Because when you actually think about it, Annabeth Chase’s intelligence is not just “Athena kid = booksmart.” That’s such a shallow way to frame it.
Annabeth has dyslexia and ADHD, which in the demigod universe are literally neurological traits wired for battle. And she doesn’t just cope with them—she weaponizes them.
Her intelligence is layered:
• She can read and study despite dyslexia. That already takes an insane level of determination and adaptation.
• She can design strategies on the fly in the middle of life-or-death situations.
• She anticipates problems before they even happen.
• She reads environments, architecture, and enemy behavior like a tactical blueprint.
That’s not just academic intelligence. That’s strategic intelligence, spatial intelligence, and predictive thinking all working together.
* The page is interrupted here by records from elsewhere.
(* ===== verification/Prelude.v ===== *)
(** * A verification library for promeproxy

    promeproxy is a fork of the Prometheus server that answers queries by asking
    other Prometheus servers and merging their answers, and that can forward
    samples to remote storage. This library models the implementation under
    [src/cmd], [src/web], [src/retrieval] and [src/storage], and the parts of the
    vendored packages that it relies on as data or algorithms. It has no axiom
    and no admitted proof.

    ** The program, its parts and the files that model them

    A configuration file is loaded at the start and at every hang-up and handed to
    four components: the remote writer, the remote reader, the target manager and
    the web handler. The web server passes requests to the API, which runs PromQL
    queries over the fan-in querier (the local storage, which keeps nothing, and
    one querier for each remote of the reader), or passes the request on to the
    Prometheus servers among the targets. The writer owns a queue for each
    endpoint, with goroutines that batch, send and reshard.

    - [Prelude]: 64-bit integers with their wrap-around, the outcome monad of code
      that may panic, IEEE binary64 as the code uses it, binary search, sorted
      lists, ranges of maps; tactics and the hint database [promeproxy].
    - [Model]: times, label sets, samples, fingerprints (vendored
      [common/model]).
    - [MetricPkg] ([storage/metric]): [Module Matcher], the label matchers of
      [matcher.go]; [Module CopyOnWrite], the wrapper of [metric.go] over an
      explicit store of maps.
    - [Storage] ([storage/storage.go]): appenders and their fan-out.
    - [Ewma] ([storage/remote/ewma.go]): the rate, and [tick] as the atomic steps
      that [incr] interleaves with.
    - [Iterator] ([storage/remote/iterator.go]): the class of series iterators
      with the laws of those backed by sorted samples, and the instance for a
      fetched stream.
    - [Fanin], [FaninRace], [FaninQuery] ([storage/fanin/fanin.go]): merging of
      samples and iterators; the goroutines of the query as accesses to the map
      that they share without a lock; the query, for any interleaving of them.
    - [Relabel]: relabelling (vendored [prometheus/relabel]).
    - [Queue], [Shards] ([storage/remote/queue_manager.go]): the sequential
      operations of a queue, and the system of its goroutines; [QueueSpec] is the
      abstract queue per series that this system implements.
    - [Json]: the part of [encoding/json] that the program uses, from the bytes
      to the values and back.
    - [Answer] ([storage/remote/types.go] and the JSON methods of the vendored
      [common/model]): the answer of a remote to a range query.
    - [Client], [Read], [Write] ([client.go], [read.go], [write.go] of
      [storage/remote]): the client of one endpoint, the reader and its queriers,
      the writer and its queues; [ClientRace]: concurrent reads of one client.
    - [Querier]: the fan-in over the queriers that [Main] puts together, and the
      slice of matchers that the goroutines of a query share; [QuerySystem]: the
      goroutines of a query as one system.
    - [Target], [Appender] ([retrieval/target.go]): targets and their labels, the
      appenders of a scrape.
    - [TargetManager] ([retrieval/scrape.go], [retrieval/targetmanager.go]): pools
      and the manager.
    - [ApiParse], [Types], [Httputil], [Proxy], [Api] ([web/api/v1],
      [utils/httputil.go]): times and durations, the structs of the answers, the
      client with a deadline, the request to every target, the handlers and their
      replies; [Federation]: what one API answers and another decodes.
    - [Engine] (vendored [promql/engine.go] and [promql/ast.go]): the parts of the
      query engine that the API and the fan-in meet, as an instance of the class
      [APILib] of [Api]; [Cascade]: a proxy that asks a proxy.
    - [Flags] ([cmd/config.go]), [Web] ([web/web.go]): flags and the help text;
      the web handler with its routes, its status state and [Run].
    - [Server] ([cmd/main.go], the channels of [web/web.go]): reloading, the start,
      and the process as a system of steps; [Service]: the API in a process, and
      the queries of a process; [Process]: the process together with the goroutines
      of any number of queries and of requests that are passed on.

    A record has the name of the Go struct that it models, and an operation the
    name of the function or method, prefixed with the type's name where two
    types have the same method.

    ** How the code is modelled

    - A Go [int], [int64] or [time.Duration] is a [Z] followed by [int64] where
      the operation may leave the range; [uint64] likewise. A float is a
      [spec_float] in binary64; converting a float out of range to an integer is
      a parameter ([oob]), because Go leaves it open.
    - A panic is a value of [outcome]; an error is an [option error] or the left
      of a sum. A goroutine that blocks is [None] of a step function, or has no
      step of a step relation.
    - A map is a [gmap]. Where the code ranges over a map, the order is a parameter
      ([MapOrder], [ParamsOrder], [TargetsOrder]) that lists the map in any order,
      or a hypothesis [map_range]. Maps that are aliased are in an explicit store
      ([CopyOnWrite]); slices that goroutines share are arrays of a store
      ([Proxy]) or a shared array ([Querier]).
    - Goroutines are systems of atomic steps under any schedule: a step is an
      access to the state they share, or an exchange with the outside world.
      Sending a batch with all its retries is one step of its shard, a call of a
      locked method one step of its caller. Each queue, and each remote of a
      query, has its own part of the outside world.
    - Code that is not in the repository is the operation of a class, with what
      the program relies on as its laws: [RegexpLib], [StrconvLib], [RelabelLib]
      (templates and md5), [HTTPLib] (HTTP, URLs, protobuf, snappy),
      [URLLib], [ScrapeLib] (service discovery), [TimeLib], [ProxyLib], [NetLib], [APILib]
      (the PromQL engine and the JSON of its values, so that the handlers are
      proved for any engine; [engine_api] is the vendored one), [FlagLib], and the
      parameters [LoadFile] and [fs_Parse]. Each class has a concrete instance with
      which the witnesses evaluate the theorems.
    - The engine has as parameters ([engine_params]) the parser, the operators,
      functions and aggregations, when a query is interrupted, and how many
      evaluations a range query has before its context ends. That budget is also
      the fuel of [range_loop]: a loop that ends by itself does so in as many
      rounds as it has points ([range_query_points]), and one that does not is
      ended by its context.
    - Loops that are not structural carry fuel: the merge of two lists the sum of
      their lengths ([mergeSamples_loop]), the retries of a batch [MaxRetries],
      the trimming and the removal of duplicates the length of their input. That
      the fuel is enough is part of the theorems about these functions.
    - Logging, histograms and metrics that nothing reads are left out.

    ** What is proved

    - The write path: whatever the interleaving, samples of one series are sent in
      order, nothing that was accepted is lost or sent twice, Stop terminates, and
      the only panics are named ([Shards]); the whole system refines a queue per
      series ([QueueSpec]); what one Append queues, how a batch is
      retried, how the number of shards is computed ([Queue]); the rates lose no
      event ([Ewma]); a reconfiguration of the writer flushes the old queues
      ([Write]); requests and external labels round-trip ([Client], [Read]).
    - The read path: merging is the sorted union in which the first list wins, the
      merged iterator meets its specification on ranges and instants ([Fanin]);
      a stream's iterator meets the interface ([Iterator]); the request and the
      answer of a remote ([Client], [Read]), and that the body a server writes is
      read back ([Answer]); however its goroutines interleave in the map, a query
      of the program returns one iterator per fingerprint, with samples that some
      remote returned, and with all the instants the remotes have where only one
      remote returned the fingerprint or the goroutines follow each other
      ([FaninQuery], [Querier]); what the races lose otherwise ([FaninRace],
      [FaninQuery], [Querier]); all the goroutines of a query, with their matchers
      and requests, do what the remotes do one after the other, when they share no
      fingerprint ([QuerySystem]). From the request to the samples, an instant
      query in any reachable state of the process returns, under the same
      conditions, the latest sample of each series of the endpoints configured
      last ([query_of_process]); the preparation of a
      query asks each selector once, for the window it needs
      ([populateIterators_correct]); a range query has the points it is asked for,
      and with a step below a millisecond never ends by itself
      ([range_query_points]).
    - Proxies over proxies: the matrix that a proxy answers is what the proxy that
      asked decodes ([range_reply_roundtrip]), and a range of more than 22000
      seconds gets no answer from another proxy ([long_range_unanswered]).
    - Matchers and relabelling have their specifications ([MetricPkg],
      [Relabel]); the copy-on-write wrapper refines a map with value semantics
      ([CopyOnWrite]).
    - Targets: labels and their precedence, the targets of a group, the pools'
      and the manager's invariants over any life ([Target], [TargetManager]).
    - The API: parsing with its bounds, the parameters of queries, errors and
      their codes, the shape of every reply, the fan-out of requests ([ApiParse],
      [Proxy], [Api]); an answer is decoded to what was answered, through any
      number of proxies ([Json], [Federation]); the client leaks no connection
      ([Httputil]); the routes are unique, so that the router takes all of them,
      and how [Run] ends ([Web]); the normalised paths, and the help text that
      lists every flag ([Flags]).
    - The process: reloading keeps the components that refuse a configuration,
      the start ends with a code or serves, and the state is a function of the
      events ([Server]); a request of the API asks the targets of the configuration
      in force ([Service]); every way to end ends the process, and every panic that
      ends it is named, those of the goroutines of its requests included
      ([Process]).

    Some theorems say that the code does less than it means to: the shared map and
    slices of [FaninRace], [Proxy] and [Querier], the requests that concurrent reads
    take from each other ([concurrent_reads]), the null series that ends the
    process ([null_stream_panics]), the number of shards that can be
    zero ([reshard_not_positive]), the last second of a range ([Read_window]),
    [offset_correct], [rule_labels_order_dependent], [count_deleted_doubles],
    [range_limit_overflows] with [range_overflow_panics], the steps and ranges
    above, the errors that are all taken for errors of the storage
    ([query_handlers_correct]), the reload request that nobody answers
    ([server_trace]) and the exit before the run ([process_exits]).

    ** Bounds of the model

    - The capacity of a queue is positive, as in the configuration the program
      uses, and Start is called before Stop.
    - [FaninQuery.query], and with it [fanin_QueryRange], the engine and [Service],
      interleave the accesses of a query's goroutines to the map, but make the
      requests before, each goroutine with its own matchers; [QuerySystem] and
      [Process] interleave the appending of matchers and the requests too. There
      each remote of a query has a client of its own; [ClientRace] has the clients
      that queries share. [queryMap] of [Fanin] runs the remotes one after the
      other: it is the reference that the interleavings are compared with.
    - A memory access is atomic and [append] is a read, a write of the element and
      a write of the slice; the Go memory model allows worse, and the runtime may
      abort on concurrent map writes.
    - [Server] takes the limit on connections not to be negative, with which [Run]
      would panic ([Handler_Run_correct]); [Process] has that panic.
    - A tick of a queue may be taken any number of times after Stop was called, as
      select chooses among what is ready at random; [shards_stop_terminates] counts
      the ticks apart from the other steps.
    - A panic of the goroutine that serves a request is recovered by the HTTP
      server; every other one ends the process.

    ** Not modelled

    The parsing of the configuration file and of PromQL, the operators, functions
    and aggregations of the engine, service discovery, the router and the HTTP
    server are vendored or standard code and appear as parameters. So does the
    decoding of the answers of [/targets]: whether it goes on after an error of
    [LabelSet.UnmarshalJSON], which the handler only logs, depends on the release
    of Go. [encoding/json] limits the depth of nesting in some releases; [Json]
    does not. [remote.pb.go] is generated, and only its messages are modelled.

    What is left of the files under [src/cmd], [src/web], [src/retrieval],
    [src/storage] and [src/utils] has nothing to prove: imports, methods that the
    sort package wants ([Len] and [Swap]), types of [cmd/main.go] that nothing
    uses, code in comments, logging and metrics. This fork does not scrape: the
    appender that the target manager keeps is not used, so the queues of the
    process of [Server] have no new samples; [Write] has the operations of the
    writer. *)
From stdpp Require Export gmap strings list fin_maps sorting relations.
From Stdlib Require Export ZArith Lia Ascii.
From Stdlib Require Export SpecFloat.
Annabeth isn’t just the “smart girl.” She’s the kind of person whose brain is constantly running simulations in the background.
Like sure, she reads a lot. But the real scary part about her intelligence is that she can walk into a situation and in seconds her brain is already calculating:
• terrain
• enemy weaknesses
• escape routes
• structural vulnerabilities
• long-term consequences
And she’s doing that while fighting monsters.
So when people reduce Annabeth to just “booksmart” or “wiseass” it’s honestly wild because her mind works more like a battlefield strategist than a stereotypical academic prodigy.
She’s not just smart.
She’s the kind of smart that wins wars.